I folded the knife and put it away. “The key is in the lock.” I slid the drawer open and pulled out a wooden case. I placed it on the desk and Dehan came and stood by my side as I opened it. There was a silver Desert Eagle and an empty space next to it for the Smith and Wesson .38.
Dehan stared at me. There was no triumph in her expression, only anxiety. “Stone, we should have seen this sooner.”
Mary was staring at us, from one to the other. “What is it?” She came and looked into the box, then at our faces. “What does it mean?”
Dehan stared at her a moment. “Mary, if he was distressed, or in trouble, where would he go? Has he got a friend…?”
Mary had gone gray. “In trouble? What kind of trouble?”
“We are not sure yet. Where would he go?”
“Ed hasn’t got any friends…” Her lip was trembling, her eyes filling with tears. “Maybe his office?”
“Can you call him on his cell?”
“Yes!” She fumbled in her pocket, pulled out her phone, and dialed his number. She gazed at us in turn. “It’s switched off.”

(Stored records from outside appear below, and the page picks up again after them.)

Definition match_and_decode (ds : DataSource) (trigger : EthereumTrigger) (block : LightEthereumBlock)
    : result DataSourceError (option TriggerWithHandler) :=
  if negb (matches_trigger_address ds trigger) then Ok None else
  let? number := light_number block in
  if (number <? src_start_block (ds_source ds))%Z then Ok None else
  match trigger with
  | TriggerBlock _ kind =>
      Ok ((fun h => mkTriggerWithHandler (MappingBlock block) (bh_handler h)) <$> handler_for_block ds kind)
  | TriggerLog log receipt => decode_log ds log receipt block
  | TriggerCall call => decode_call ds call block
  end.

(** ** Validation *)

Definition ETHEREUM_KINDS : list string := ["ethereum/contract"; "ethereum"].

Definition ds_validate (ds : DataSource) : list DataSourceError :=
  let m := ds_mapping ds in
  (if bool_decide (ds_kind ds ∈ ETHEREUM_KINDS) then [] else [InvalidKind (ds_kind ds)]) ++
  (if bool_decide (src_address (ds_source ds) = None)
      && (negb (bool_decide (mp_call_handlers m = [])) || negb (bool_decide (mp_block_handlers m = [])))
   then [SourceAddressRequired] else []) ++
  (let non_filtered := length (List.filter (fun h => bool_decide (bh_filter h = None)) (mp_block_handlers m)) in
   let call_filtered := length (List.filter (fun h => negb (bool_decide (bh_filter h = None))) (mp_block_handlers m)) in
   if (1 <? non_filtered)%nat || (1 <? call_filtered)%nat then [DuplicatedBlockHandlers] else []) ++
  (if version_ltb (mp_api_version m) (0, 0, 7)%Z && existsb eh_receipt (mp_event_handlers m)
   then [ReceiptsNotSupported] else []).

(** ** Making data sources *)

Definition ds_from_manifest (kind : string) (network : option string) (name : string) (source : Source) (mapping : Mapping)
    (context : option Entity) : result DataSourceError DataSource :=
  let? abi := find_abi mapping (src_abi source) in
  Ok (mkDataSource kind network name source mapping context None abi).

Definition as_stored_dynamic_data_source (ds : DataSource) : StoredDynamicDataSource :=
  mkDds (ds_name ds) (ds_source ds) (context_to_string <$> ds_context ds) (ds_creation_block ds).

Definition from_stored_dynamic_data_source (templates : gmap string DataSourceTemplate) (stored : StoredDynamicDataSource)
    : result DataSourceError DataSource :=
  let? template := ok_or (TemplateNotFound (dds_name stored)) (templates !! dds_name stored) in
  let? context := match dds_context stored with
                  | None => Ok None
                  | Some s => let? c := ok_or InvalidContext (context_from_str s) in Ok (Some c)
                  end in
  let? abi := find_abi (tp_mapping template) (tp_abi template) in
  Ok (mkDataSource (tp_kind template) (tp_network template) (dds_name stored) (dds_source stored) (tp_mapping template)
        context (dds_creation_block stored) abi).

(** [address_from_str] is [Address::from_str]. *)
Definition from_template (address_from_str : string -> option Bytes) (template : DataSourceTemplate) (params : list string)
    (context : option Entity) (creation_block : BlockNumber) : result DataSourceError DataSource :=
  let? param := ok_or (AddressMissing (tp_name template)) (head params) in
  let? address := ok_or (InvalidAddress (tp_name template)) (address_from_str (trim_start_matches "0x" param)) in
  let? abi := find_abi (tp_mapping template) (tp_abi template) in
  Ok (mkDataSource (tp_kind template) (tp_network template) (tp_name template)
        (mkSource (Some address) (tp_abi template) 0) (tp_mapping template) context (Some creation_block) abi).

(** A data source that is made from a template survives being stored: reading back
    what was stored of it with the templates of the subgraph gives the same data source,
    when its context is read back from its JSON text. *)
Theorem dynamic_data_source_roundtrip address_from_str templates template params context creation_block ds :
  from_template address_from_str template params context creation_block = Ok ds ->
  templates !! tp_name template = Some template ->
  (forall c, context = Some c -> context_from_str (context_to_string c) = Some c) ->
  from_stored_dynamic_data_source templates (as_stored_dynamic_data_source ds) = Ok ds.
Proof.
  unfold from_template. intros Hds Ht Hctx. destruct (head params) as [param|]; [|done]. simpl in Hds.
  destruct (address_from_str (trim_start_matches "0x" param)) as [address|]; [|done]. simpl in Hds.
  destruct (find_abi (tp_mapping template) (tp_abi template)) as [abi|e|] eqn:Habi; simplify_eq/=.
  unfold from_stored_dynamic_data_source, as_stored_dynamic_data_source. simpl. rewrite Ht. simpl.
  destruct context as [c|]; simpl; [rewrite (Hctx c eq_refl); simpl|]; by rewrite Habi.
Qed.

(** ** What makes a trigger match *)

(** A trigger that is not ignored is for an address and a handler of the data source. *)
Definition handles (ds : DataSource) (trigger : EthereumTrigger) : Prop :=
  matches_trigger_address ds trigger = true /\
  match trigger with
  | TriggerLog log _ =>
      exists sig h, head (log_topics log) = Some sig /\ h ∈ mp_event_handlers (ds_mapping ds) /\ topic0 h = sig
  | TriggerCall call =>
      (4 <= length (call_input call))%nat /\
      exists h, h ∈ mp_call_handlers (ds_mapping ds) /\ selector (ch_function h) = take 4 (call_input call)
  | TriggerBlock _ Every => exists h, h ∈ mp_block_handlers (ds_mapping ds) /\ bh_filter h = None
  | TriggerBlock _ (WithCallTo _) => exists h, h ∈ mp_block_handlers (ds_mapping ds) /\ bh_filter h = Some CallFilter
  end.
(* ===== verification/EthFilters.v ===== *)
(** * Trigger filters of Ethereum subgraphs

    [chain/ethereum/src/adapter.rs]: which logs, calls and blocks the data sources of a
    subgraph are interested in, and the queries for an Ethereum node that find the logs.

    The graph of contracts and events is a [GraphMap] of the [petgraph] crate, behind a
    class with its documented behaviour. *)

From Stdlib Require Import Strings.Byte.
From stdpp Require Import base numbers list gmap countable strings.
From S2P Require Import Prelude GraphqlAst Scalars RuntimeValue Values Names StoreTypes.
From S2P Require Import Schema BlockRange Relational DeploymentStore ChainStore EthTypes EthDataSource.

(** ** The graph of contracts and events *)

Inductive LogFilterNode :=
| Contract (address : Bytes)
| Event (signature : Bytes).

#[export] Instance LogFilterNode_eq_dec : EqDecision LogFilterNode.
Proof. solve_decision. Defined.

Definition Edge := (LogFilterNode * LogFilterNode * bool)%type.

(** Whether an edge joins two nodes; edges have no direction. *)
Definition joins (a b : LogFilterNode) (e : Edge) : bool :=
  let '(s, t, _) := e in
  (bool_decide (s = a) && bool_decide (t = b)) || (bool_decide (t = a) && bool_decide (s = b)).

(** Whether an edge has a node at one of its ends *)
Definition touches (n : LogFilterNode) (e : Edge) : bool :=
  let '(s, t, _) := e in bool_decide (s = n) || bool_decide (t = n).

(** The undirected [GraphMap]: adding an edge that exists replaces its weight, removing a
    node removes its edges. *)
Class GraphMap (G : Type) := {
  gm_new : G;
  gm_add_edge : G -> LogFilterNode -> LogFilterNode -> bool -> G;
  gm_all_edges : G -> list Edge;
  gm_edge_count : G -> nat;
  gm_nodes : G -> list LogFilterNode;
  gm_neighbors : G -> LogFilterNode -> list LogFilterNode;
  gm_remove_node : G -> LogFilterNode -> G
}.
Lemma call_matches_spec f call :
  call_filter_ok f ->
  call_matches f call = true <->
    aligned_input (call_input call) /\
    (lists_call (cf_contracts f) (call_to call) (take 4 (call_input call)) \/ take 4 (call_input call) ∈ cf_wildcard_signatures f).
Proof.
  intros Hok. unfold call_matches, aligned_input, lists_call.
  destruct (Nat.ltb_spec (length (call_input call)) 4) as [Hlt|Hge]; [split; [done|lia]|].
  destruct (Nat.eqb_spec ((length (call_input call) - 4) mod 32) 0) as [Hm|Hm]; simpl; [|split; [done|naive_solver]].
  destruct (cf_contracts f !! call_to call) as [[b sigs]|] eqn:Hl.
  - rewrite (bool_decide_false (sigs = ∅)) by by eapply Hok. rewrite orb_true_iff, !bool_decide_eq_true. split.
    + intros [Hs|Hw]; (split; [done|]); [left; by exists b, sigs|by right].
    + intros (_ & [(b' & sigs' & [= <- <-] & Hs)|Hw]); auto.
  - rewrite bool_decide_eq_true. split; [auto|]. intros (_ & [(b' & sigs' & ? & _)|Hw]); done.
Qed.

Lemma call_filter_add_spec m x a sig :
  lists_call (call_filter_add m x) a sig <-> lists_call m a sig \/ (x.1.2 = a /\ x.2 = sig).
Proof.
  destruct x as [[start address] fsig]. unfold lists_call, call_filter_add. simpl.
  destruct (default (start, ∅) (m !! address)) as [b sigs] eqn:Hd. destruct (decide (address = a)) as [->|Hne].
  - rewrite lookup_insert_eq. destruct (m !! a) as [[b' sigs']|] eqn:Hl; simpl in Hd; simplify_eq; split.
    + intros (? & ? & [= <- <-] & [->%elem_of_singleton|Hs]%elem_of_union); [by right|left; by do 2 eexists].
    + intros [(? & ? & [= <- <-] & Hs)|[_ ->]]; do 2 eexists; (split; [done|set_solver]).
    + intros (? & ? & [= <- <-] & [->%elem_of_singleton|Hs]%elem_of_union); [by right|set_solver].
    + intros [(? & ? & ? & Hs)|[_ ->]]; [done|]. do 2 eexists; (split; [done|set_solver]).
  - rewrite lookup_insert_ne by done. split; [auto|]. by intros [|[]].
Qed.

Lemma call_filter_add_ok m x :
  call_filter_ok (mkCallFilter m ∅) -> call_filter_ok (mkCallFilter (call_filter_add m x) ∅).
Proof.
  destruct x as [[start address] fsig]. unfold call_filter_ok, call_filter_add. simpl. intros Hok a b sigs.
  destruct (default (start, ∅) (m !! address)) as [b' sigs'].
  destruct (decide (address = a)) as [->|Hne]; [rewrite lookup_insert_eq; intros [= _ <-]; set_solver|].
  rewrite lookup_insert_ne by done. apply Hok.
Qed.

Lemma call_filter_from_iter_spec l :
  call_filter_ok (call_filter_from_iter l) /\
  forall a sig, lists_call (cf_contracts (call_filter_from_iter l)) a sig <-> exists b, (b, a, sig) ∈ l.
Proof.
  unfold call_filter_from_iter. simpl.
  assert (Hgen : forall m, call_filter_ok (mkCallFilter m ∅) ->
    call_filter_ok (mkCallFilter (foldl call_filter_add m l) ∅) /\
    forall a sig, lists_call (foldl call_filter_add m l) a sig <-> lists_call m a sig \/ exists b, (b, a, sig) ∈ l).
  { induction l as [|[[b0 a0] s0] l IH]; intros m Hm; simpl.
    { split; [done|]. intros a sig. split; [auto|]. intros [|[b Hb]]; [done|by apply not_elem_of_nil in Hb]. }
    destruct (IH (call_filter_add m (b0, a0, s0)) (call_filter_add_ok _ _ Hm)) as [Hok Hl]. split; [done|].
    intros a sig. rewrite Hl, call_filter_add_spec. simpl. split.
    - intros [[|[-> ->]]|[b Hb]]; [by left|right; exists b0; by left|right; exists b; by right].
    - intros [|[b [[= -> -> ->]|Hb]%elem_of_cons]]; [by left; left|left; by right|right; by exists b]. }
  destruct (Hgen ∅) as [Hok Hl]; [intros a b sigs; simpl; by rewrite lookup_empty|]. split; [done|].
  intros a sig. rewrite Hl. split; [|auto]. intros [(b & sigs & Hb & _)|]; [by rewrite lookup_empty in Hb|done].
Qed.

Lemma call_filter_data_sources dss :
  call_filter_ok (call_filter_from_data_sources dss) /\
  forall a sig, lists_call (cf_contracts (call_filter_from_data_sources dss)) a sig <->
    exists ds h, ds ∈ dss /\ src_address (ds_source ds) = Some a /\
      h ∈ mp_call_handlers (ds_mapping ds) /\ selector (ch_function h) = sig.
Proof.
  unfold call_filter_from_data_sources. destruct (call_filter_from_iter_spec (concat (map call_filter_entries dss))) as [Hok Hl].
  split; [done|]. intros a sig. rewrite Hl. clear Hok Hl. split.
  - intros (b & Hb). apply list_elem_of_In, in_concat in Hb as (l & Hds & Hin).
    apply in_map_iff in Hds as (ds & <- & Hds). apply list_elem_of_In in Hds, Hin.
    unfold call_filter_entries in Hin. destruct (src_address (ds_source ds)) as [a'|] eqn:Ha; [|by apply not_elem_of_nil in Hin].
    apply list_elem_of_fmap in Hin as (h & [= -> -> ->] & Hh). by exists ds, h.
  - intros (ds & h & Hds & Ha & Hh & <-). exists (src_start_block (ds_source ds)). apply list_elem_of_In, in_concat.
    exists (call_filter_entries ds). split; [by apply in_map, list_elem_of_In|]. apply list_elem_of_In.
    unfold call_filter_entries. rewrite Ha.
    by apply (list_elem_of_fmap_2 (fun h => (src_start_block (ds_source ds), a, selector (ch_function h)))).
Qed.

Lemma call_extend_entry_spec m x a sig :
  lists_call (call_filter_extend_entry m x) a sig <-> lists_call m a sig \/ (x.1 = a /\ sig ∈ x.2.2).
Proof.
  destruct x as [address [b sigs]]. unfold lists_call, call_filter_extend_entry. simpl.
  destruct (decide (address = a)) as [->|Hne].
  - destruct (m !! a) as [[b' sigs']|] eqn:Hl; rewrite lookup_insert_eq; split.
    + intros (? & ? & [= <- <-] & [Hs|Hs]%elem_of_union); [left; by do 2 eexists|by right].
    + intros [(? & ? & [= <- <-] & Hs)|[_ Hs]]; do 2 eexists; (split; [done|set_solver]).
    + intros (? & ? & [= <- <-] & Hs). by right.
    + intros [(? & ? & ? & Hs)|[_ Hs]]; [done|]. by do 2 eexists.
  - assert (Hs : match m !! address with
                 | Some (b', sigs') => <[address := (Z.min b b', sigs' ∪ sigs)]> m
                 | None => <[address := (b, sigs)]> m
                 end !! a = m !! a) by (destruct (m !! address) as [[]|]; by rewrite lookup_insert_ne).
    rewrite Hs. split; [auto|]. by intros [|[]].
Qed.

“Mary, we are going to look for Ed. If he should come back here, I need you to call us straight away, you understand?”
She gripped Dehan’s hands. “What’s going on, Detective Dehan? What has he done?”
Dehan went to speak, then stopped, then shook her head. “We don’t know yet, Mary. We just really need to find him. I need a recent photograph, and what car does your husband drive?”
She stared at us, fighting the tears. “A dark blue Audi 8…”
We made our way out into the midday sun again. As Dehan climbed into the Jag, she was calling the precinct. I made a quick call of my own, then got in after her, fired up the big, old engine and we pulled away. She was saying, “I need an unmarked car on the Irizarry house and a APB on Eduardo Irizarry. I’m sending you a photograph now. He drives a dark blue Audi 8, license plate…”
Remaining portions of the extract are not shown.